» PROVIDED DATA
(** The boxes of a comparison: one per distinct value, ascending; every
    row of the table is in the box of its own value; a box may also hold
    rows of neighbouring values, so the boxes cover the table without
    splitting it. *)
Lemma samples_near_cover key data :
  StronglySorted Qlt (List.map fst (samples_near key data)) /\
  (forall v s, In (v, s) (samples_near key data) ->
     s <> [] /\
     (exists r : Row, In r (rows data) /\ key r == v) /\
     (forall x, In x s <->
        exists r : Row, In r (rows data) /\
                        Qabs (key r - v) < tolerance /\ RWS r = x)) /\
  (forall r : Row, In r (rows data) ->
     exists v s, In (v, s) (samples_near key data) /\
                 key r == v /\ In (RWS r) s) /\
  (len data <= list_sum (List.map (fun vs => Series.len (snd vs))
                           (samples_near key data)))%nat.
Proof.
  split; [rewrite samples_near_keys; apply keys_ascending|].
  assert (Hmem : forall v x,
            In x (column RWS (boolean_index (fun r => near (key r) v) data))
            <-> exists r : Row, In r (rows data) /\
                                Qabs (key r - v) < tolerance /\ RWS r = x).
  { intros v x. unfold column. rewrite in_map_iff. split.
    - intros (r & E & Hr). apply boolean_index_In in Hr.
      destruct Hr as [Hr Hn]. apply near_spec in Hn. now exists r.
    - intros (r & Hr & Hn & E). exists r. split; [assumption|].
      apply boolean_index_In. split; [assumption|]. now apply near_spec. }
  split; [|split].
  - intros v s Hs. apply samples_near_In in Hs. destruct Hs as [Hv ->].
    destruct (keys_present _ _ Hv) as (y & Hy & E).
    unfold column in Hy. apply in_map_iff in Hy. destruct Hy as (r & <- & Hr).
    assert (Hx : In (RWS r)
                   (column RWS
                      (boolean_index (fun r0 => near (key r0) v) data))).
    { apply Hmem. exists r. split; [assumption|]. split; [|reflexivity].
      apply near_spec, near_Qeq. now symmetry. }
    split; [intros E0; rewrite E0 in Hx; contradiction|].
    split; [exists r; split; [assumption|now symmetry]|]. apply Hmem.
  - intros r Hr.
    destruct (keys_complete (column key data) (key r)) as (k & Hk & E).
    { unfold column. apply in_map_iff. now exists r. }
    eexists k, _. split; [apply samples_near_In; split; eauto|].
    split; [assumption|]. apply Hmem. exists r.
    split; [assumption|]. split; [|reflexivity]. now apply near_spec, near_Qeq.
  - rewrite <- (groupby_sizes key data).
    unfold samples_near, groupby. rewrite !List.map_map. cbn [snd].
    apply list_sum_le. intros k _. unfold Series.len, len, column.
    rewrite length_map. cbn [boolean_index rows].
    apply filter_length_le. intros r _ E. apply near_Qeq.
    now apply Qeq_bool_iff.
Qed.

Lemma compare_azimuths_run w df d el :
  heap w !! df = Some d ->
  let a := boolean_index (elevation_mask el) d in
  compare_azimuths df el w =
    (Ok tt,
     mkWorld (<[fresh (dom (heap w)) := a]> (heap w))
       (console w ++
        [match len a with
         | O => Warn (NoElevationData el)
         | S _ => SaveFig (azimuth_comparison el (samples_near Azimuth a))
         end])).
Proof.
  intros H. cbv zeta. unfold compare_azimuths, bind, deref, alloc, emit.
  cbn [heap console]. rewrite H, lookup_insert_eq.
  destruct (len (boolean_index (elevation_mask el) d)); reflexivity.
Qed.

Lemma compare_elevations_run w df d az :
  heap w !! df = Some d ->
  let a := boolean_index (azimuth_mask az) d in
  let data_list := samples_near Elevation a in
  compare_elevations df az w =
    (Ok tt,
     mkWorld (<[fresh (dom (heap w)) := a]> (heap w))
       (console w ++
        [match len a with
         | O => Warn (NoAzimuthData az)
         | S _ =>
             SaveFig (elevation_comparison az data_list
                        (List.map (fun vs => Series.mean (snd vs)) data_list)
                        (List.map (fun vs => Series.std (snd vs)) data_list))
         end])).
Proof.
  intros H. cbv zeta. unfold compare_elevations, bind, deref, alloc, emit.
  cbn [heap console]. rewrite H, lookup_insert_eq.
  destruct (len (boolean_index (azimuth_mask az) d)); reflexivity.
Qed.



(** The boxes of a comparison can overlap: with azimuths 10 and 10.05 at
    one elevation each of the two boxes holds both speeds. *)
Example compare_azimuths_boxes_overlap :
  samples_near Azimuth
    (loaded [mkRecord 0 10 5 100 1 (-25);
             mkRecord 1 (1005 # 100) 5 200 3 (-18)]) =
  [(10, [1; 3]); (1005 # 100, [1; 3])].
Proof. reflexivity. Qed.



(** ** The heat maps *)

Lemma plot_azimuth_distance_heatmap_run w df d el :
  heap w !! df = Some d ->
  let a := boolean_index (elevation_mask el) d in
  plot_azimuth_distance_heatmap df el w =
    (Ok tt,
     mkWorld (<[fresh (dom (heap w)) := a]> (heap w))
       (console w ++
        [match len a with
         | O => Warn (NoElevationData el)
         | S _ => SaveFig (heatmap_azimuth_distance el
                             (pivot_table Distance Azimuth a))
         end])).
Proof.
  intros H. cbv zeta.
  unfold plot_azimuth_distance_heatmap, bind, deref, alloc, emit.
  cbn [heap console]. rewrite H, lookup_insert_eq.
  destruct (len (boolean_index (elevation_mask el) d)); reflexivity.
Qed.

Lemma plot_elevation_distance_heatmap_run w df d az :
  heap w !! df = Some d ->
  let a := boolean_index (azimuth_mask az) d in
  plot_elevation_distance_heatmap df az w =
    (Ok tt,
     mkWorld (<[fresh (dom (heap w)) := a]> (heap w))
       (console w ++
        [match len a with
         | O => Warn (NoAzimuthData az)
         | S _ => SaveFig (heatmap_elevation_distance az
                             (pivot_table Distance Elevation a))
         end])).
Proof.
  intros H. cbv zeta.
  unfold plot_elevation_distance_heatmap, bind, deref, alloc, emit.
  cbn [heap console]. rewrite H, lookup_insert_eq.
  destruct (len (boolean_index (azimuth_mask az) d)); reflexivity.
Qed.






(** ** Running the overview again *)

Lemma setitem_AngleComb_again d :
  setitem_AngleComb angle_comb (setitem_AngleComb angle_comb d) =
  setitem_AngleComb angle_comb d.
Proof.
  destruct (setitem_AngleComb_columns angle_comb d) as [Hin _].
  unfold setitem_AngleComb at 1.
  replace (existsb (String.eqb "AngleComb")
             (columns (setitem_AngleComb angle_comb d))) with true.
  - rewrite dtype_of_setitem_AngleComb.
    unfold setitem_AngleComb. cbn [rows columns]. f_equal.
    rewrite List.map_map. reflexivity.
  - symmetry. apply existsb_exists. exists "AngleComb"%string.
    split; [assumption|]. apply String.eqb_refl.
Qed.

Lemma overview_of_setitem v d :
  overview_of (setitem_AngleComb v d) = overview_of d.
Proof.
  unfold overview_of. rewrite setitem_AngleComb_len.
  rewrite !column_setitem_AngleComb_all.
  unfold setitem_AngleComb. cbn [rows]. now rewrite List.map_map.
Qed.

» PROBLEM REQUIREMENTS
Word for word, restate the lines of the data above that fall between the line holding "- intros (r & E" and the line holding "- intros v s", inclusive, and no other lines.

» RESPONSE
    - intros (r & E & Hr). apply boolean_index_In in Hr.
      destruct Hr as [Hr Hn]. apply near_spec in Hn. now exists r.
    - intros (r & Hr & Hn & E). exists r. split; [assumption|].
      apply boolean_index_In. split; [assumption|]. now apply near_spec. }
  split; [|split].
  - intros v s Hs. apply samples_near_In in Hs. destruct Hs as [Hv ->].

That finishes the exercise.